• _ACTION ITEM_
Exactly the lines from the one containing "b_Delete : string → Batch_t → Batch_t;" through the end of the entries, both ends included, are to be output.

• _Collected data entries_
(* ===== verification/Providers.v ===== *)
(** * The database providers (the package db, store/factory.go)

    The stores reach their database through [DatabaseProvider].  The providers for
    LevelDB, RocksDB and Redis are modelled over their client libraries, which are
    classes; the laws of a library are about [contents], the map it holds, and let
    every operation fail.

    [ProviderLaws] has what a provider promises to the stores and [AtomicBatch] that
    a failed batch writes nothing.  The theorems prove the promises for the three
    providers from the laws of their libraries, and that the operations of the
    stores, proved correct in Store.v and BlockStore.v over a map with scripted
    faults, behave the same over every provider with these promises. *)

From stdpp Require Import base list gmap strings sorting.
From Stdlib Require Import ZArith Lia Ascii.
From S2P Require Import Prelude GoLib Transaction Poh Block Store BlockStore.

Open Scope string_scope.
Open Scope list_scope.
Open Scope Z_scope.

(** ** Operations of a library or provider *)

(** An error of a client library: its value for an absent key ([leveldb.ErrNotFound],
    [redis.Nil]), or another one. *)
Inductive lib_error := Absent | Failure (msg : string).

Definition Op (S A : Type) : Type := S → result lib_error A * S.

Definition op_map {S A B} (f : A → B) (m : Op S A) : Op S B := λ s,
  match m s with (Ok a, s') => (Ok (f a), s') | (Err e, s') => (Err e, s') end.

(** An operation of a field of the state. *)
Definition op_on {S T A} (get : T → S) (set : S → T → T) (m : Op S A) : Op T A := λ t,
  let '(r, s) := m (get t) in (r, set s t).

(** A record of a batch: an insertion or a deletion. *)
Abbreviation batch_op := (string * option string)%type.

Definition ops_apply (b : list batch_op) (d : gmap string string) : gmap string string :=
  foldl (λ d o, match o.2 with Some v => <[o.1 := v]> d | None => delete o.1 d end) d b.

(** ** What an operation does to the contents *)

Section Specs.
Context {S : Type} (con : S → gmap string string).

Definition reads {A} (m : Op S A) (post : gmap string string → A → Prop) : Prop := ∀ s,
  con (snd (m s)) = con s ∧ match fst (m s) with Ok a => post (con s) a | Err _ => True end.

Definition writes {A} (m : Op S A) (f : gmap string string → gmap string string) : Prop := ∀ s,
  con (snd (m s)) = match fst (m s) with Ok _ => f (con s) | Err _ => con s end.

(** A read of one key, where the library answers an absent key with an error. *)
Definition reads_key (m : Op S string) (key : string) : Prop := ∀ s,
  con (snd (m s)) = con s ∧
  match fst (m s) with
  | Ok v => con s !! key = Some v
  | Err Absent => con s !! key = None
  | Err _ => True
  end.
End Specs.

(** ** provider.go *)

(** [Get] answers [None] for nil.  A batch that [Close] leaves usable is returned. *)
Class DatabaseProvider (P : Type) := {
  Batch_t : Type;
  p_Get : string → Op P (option string);
  p_GetBatch : list string → Op P (gmap string string);
  p_Put : string → string → Op P unit;
  p_Delete : string → Op P unit;
  p_Has : string → Op P bool;
  p_Close : Op P unit;
  p_Batch : Batch_t;
  b_Put : string → string → Batch_t → Batch_t;
  b_Delete : string → Batch_t → Batch_t;
  b_Write : Batch_t → P → (result lib_error unit * P) * Batch_t;
  b_Reset : Batch_t → Batch_t;
  b_Close : Batch_t → option Batch_t;
}.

• _RESPONSE AREA_
  b_Delete : string → Batch_t → Batch_t;
  b_Write : Batch_t → P → (result lib_error unit * P) * Batch_t;
  b_Reset : Batch_t → Batch_t;
  b_Close : Batch_t → option Batch_t;
}.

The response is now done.